For another 45 to 50 minutes or so, the players continued to do drills in tight battles before ending with a mini-game courtesy of a Barzal dagger:
Roy's trying to send a message, and the service says full bars.
"It was good for them to do the skating and then going to do the skills on the other side," Roy said.
"For them, it's to understand that we need to continue, even if I'm tired, you know? And that's what the objective was. Having them skate at the end of the practice and going to the other side means your legs are hurting, your arms are tired, and your body's tired, but you still need to continue to focus.
Roy continued: "I think that's going to help us to get some consistency in our play. It's going to help us after the first period, going in the second, going into the third. An area that I hope it's going to help us a lot is the back-to-back games, being able to perform better in those back-to-back games."
It's not meant to be easy, and the players know that. Most of the second group actually said they felt better on Friday than they did on Thursday.
Matt Martin shared that they were told before the skate that they'd have more to do after the sandbaggers, but...
"It was on the board that we were gonna go over and do some skill work. I think most of us forgot about it while doing the back-and-forth," Martin said. "But yeah, we were aware that we were gonna go work on some things."
As for how rewarding it was to finish the marathon practice:
"It feels good to be done for sure," Martin joked. "A lot of reps through the practice. Forget about the bag skate, but the practice aspect of it, there were a lot of battles. You're getting more than half the reps that you normally would -- more than half the rest you normally would.
"It's a skate that tests your willpower while kicking up the endurance. The thing I like is that there are just a lot of body battle drills right off the hop here. We're not just doing flow drills necessarily. We're bumping into each other. That's always the hardest part of the conditioning to get back. So it's good to get it in early."
When Roy was playing, he didn't do much in the offseason, which meant there was more work to be done in training camp to prepare for the upcoming campaign.

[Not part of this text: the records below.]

(** C9. [collectResourceMetrics] writes the CPU usage percentage only
    after a successful pod list and a successful metrics list, and only
    when [MilliValue] of the total CPU request, the integer the guard of
    the code reads, is positive; the value is then the usage divided by
    that positive integer, times 100.  Likewise for memory with [Value]
    of the total memory request.  A zero total has the integer 0: it gives
    no write and no division.  For requests that are not negative the
    totals are not negative, and for a total that is not negative a
    percentage is written only when the total is strictly positive.  For
    a total whose integer fits an [int64] the percentage is written
    exactly when the total is strictly positive. *)
Theorem percent_guarded (env : Env) (ns name : string) (d : Deployment)
    (t : DeploymentTracker) :
  let es := effects (collectResourceMetrics env ns name d t) in
  let MilliValue := resource.MilliValue (Overflowed env) in
  let Value := resource.Value (Overflowed env) in
  List.filter (writesMetric deploymentCPUUsagePercent) es
  = match PodsList env ns (Selector d), metricsClient t,
          PodMetricsList env ns (Selector d) with
    | Ok pods, true, Ok podMetrics =>
      let request := MilliValue (totalCPURequest (sumPods pods)) in
      if 0 <? request
      then [GaugeSet deploymentCPUUsagePercent [ns; name]
              (float64 (sumUsage (Overflowed env) podMetrics).1 / float64 request * 100)%Q]
      else []
    | _, _, _ => []
    end
  ∧ List.filter (writesMetric deploymentMemoryUsagePercent) es
    = match PodsList env ns (Selector d), metricsClient t,
            PodMetricsList env ns (Selector d) with
      | Ok pods, true, Ok podMetrics =>
        let request := Value (totalMemoryRequest (sumPods pods)) in
        if 0 <? request
        then [GaugeSet deploymentMemoryUsagePercent [ns; name]
                (float64 (sumUsage (Overflowed env) podMetrics).2 / float64 request * 100)%Q]
        else []
      | _, _, _ => []
      end
  ∧ (∀ q : resource.Quantity,
       ((q == 0)%Q → (0 <? MilliValue q) = false ∧ (0 <? Value q) = false)
       ∧ ((0 <= q)%Q →
          ((0 <? MilliValue q) = true → (0 < q)%Q)
          ∧ ((0 <? Value q) = true → (0 < q)%Q))
       ∧ ((Qabs (q * inject_Z 1000) <= inject_Z (2 ^ 63 - 1))%Q →
          ((0 <? MilliValue q) = true ↔ (0 < q)%Q))
       ∧ ((Qabs q <= inject_Z (2 ^ 63 - 1))%Q →
          ((0 <? Value q) = true ↔ (0 < q)%Q)))
  ∧ (∀ pods : list Pod,
       Forall (λ pod, Forall (λ c, (0 <= index (Requests c) ResourceCPU)%Q
                                   ∧ (0 <= index (Requests c) ResourceMemory)%Q)
                             (Containers pod)) pods →
       (0 <= totalCPURequest (sumPods pods))%Q
       ∧ (0 <= totalMemoryRequest (sumPods pods))%Q).
Proof.
  intros es MilliValue Value. unfold es, collectResourceMetrics, effects.
  split; [|split; [|split]].
  - destruct (PodsList env ns (Selector d)) as [pods|err]; [|reflexivity].
    unfold bind, hasMetricsClient, Set_, emit; simpl.
    destruct (metricsClient t); [|reflexivity].
    destruct (PodMetricsList env ns (Selector d)) as [pms|err]; [|reflexivity].
    destruct (sumUsage _ pms) as [cpu mem]. unfold when, MilliValue.
    destruct (0 <? resource.MilliValue _ _), (0 <? resource.Value _ _); reflexivity.
  - destruct (PodsList env ns (Selector d)) as [pods|err]; [|reflexivity].
    unfold bind, hasMetricsClient, Set_, emit; simpl.
    destruct (metricsClient t); [|reflexivity].
    destruct (PodMetricsList env ns (Selector d)) as [pms|err]; [|reflexivity].
    destruct (sumUsage _ pms) as [cpu mem]. unfold when, Value.
    destruct (0 <? resource.MilliValue _ _), (0 <? resource.Value _ _); reflexivity.
  - intros q. unfold MilliValue, Value.
    assert ((q == 0)%Q → (0 <? resource.MilliValue (Overflowed env) q) = false
                         ∧ (0 <? resource.Value (Overflowed env) q) = false) as Hzero.
    { intros Hq. destruct (Value_zero (Overflowed env) q Hq) as [-> ->].
      split; reflexivity. }
    split; [exact Hzero|]. split; [|split].
    + intros Hq.
      assert (¬ (q == 0)%Q → (0 < q)%Q) as Hpos by (intros Hne; lra).
      split; intros Hguard; apply Hpos; intros Hq0;
        destruct (Hzero Hq0) as [H1 H2]; congruence.
    + intros Hfits. rewrite Z.ltb_lt. apply MilliValue_pos, Hfits.
    + intros Hfits. rewrite Z.ltb_lt. apply Value_pos, Hfits.
  - apply requests_nonneg.
Qed.

(** C9 at two pods that request 500 millicores and 256 MiB in total, with
    a usage of 100 millicores and 64 MiB: the percentages are 20 and 25. *)
Lemma percent_guarded_witness :
  let es := effects (collectResourceMetrics (busyEnv 0) "prod" "api" (api (Some 3) 3 0)
                                            (newTracker true "")) in
  List.filter (writesMetric deploymentCPUUsagePercent) es
  = [GaugeSet deploymentCPUUsagePercent ["prod"; "api"] (10000 # 500)]
  ∧ List.filter (writesMetric deploymentMemoryUsagePercent) es
    = [GaugeSet deploymentMemoryUsagePercent ["prod"; "api"] (6710886400 # 268435456)]
  ∧ ((0 <? resource.MilliValue zeroOnOverflow 0%Q) = false
     ∧ (0 <? resource.Value zeroOnOverflow 0%Q) = false)
  ∧ ((0 <? resource.MilliValue zeroOnOverflow (1 # 2)%Q) = true → (0 < 1 # 2)%Q)
  ∧ ((0 <? resource.MilliValue zeroOnOverflow (1 # 2)%Q) = true ↔ (0 < 1 # 2)%Q)
  ∧ ((0 <? resource.Value zeroOnOverflow (inject_Z 268435456)) = true
     ↔ (0 < inject_Z 268435456)%Q)
  ∧ (0 <= totalCPURequest (sumPods [ {| Containers := [smallContainer; bareContainer] |} ]))%Q.
Proof.
  intros es.
  pose proof (percent_guarded (busyEnv 0) "prod" "api" (api (Some 3) 3 0) (newTracker true ""))
    as (Hcpu & Hmem & Hguard & Htotals).
  split; [exact Hcpu|]. split; [exact Hmem|].
  destruct (Hguard 0%Q) as (Hzero & _).
  destruct (Hguard (1 # 2)%Q) as (_ & Hnonneg & Hmilli & _).
  destruct (Hguard (inject_Z 268435456)) as (_ & _ & _ & Hvalue).
  split; [apply Hzero; reflexivity|].
  split; [apply Hnonneg; discriminate|].
  split; [apply Hmilli; vm_compute; discriminate|].
  split; [apply Hvalue; vm_compute; discriminate|].
  apply (Htotals [ {| Containers := [smallContainer; bareContainer] |} ]).
  repeat constructor; vm_compute; discriminate.
Defined.

(** With no request at all, no percentage is written.  With a request of
    10^16 CPUs, whose count of millicores does not fit an [int64], the
    library answers 0 for a quantity it holds as an [int64] mantissa: the
    request gauge is 0 and no CPU percentage is written. *)
Example percent_guarded_sample :
  List.filter (λ e, writesMetric deploymentCPUUsagePercent e
                    || writesMetric deploymentMemoryUsagePercent e)
    (effects (collectResourceMetrics (bareEnv 0) "prod" "api" (api (Some 3) 3 0)
                (newTracker true "")))
  = []
  ∧ List.filter (λ e, writesMetric deploymentCPURequest e
                      || writesMetric deploymentCPUUsagePercent e)
      (effects (collectResourceMetrics (hugeEnv 0) "prod" "api" (api (Some 3) 3 0)
                  (newTracker true "")))
    = [GaugeSet deploymentCPURequest ["prod"; "api"] 0].
Proof. vm_compute. repeat split. Qed.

"Our training camp was longer back then [to prepare]," Roy said. "I mean, come on, three days, and you're playing a game. We had almost 10 days before playing a game in the past. So, it's really changed. I wasn't doing [all of the skating]. I realized, especially with coaching juniors and talking with Lou about different things, that this is the best way to get the mindset back and push their mindset to respond to whatever challenges come up. And I think that's a good way to do it."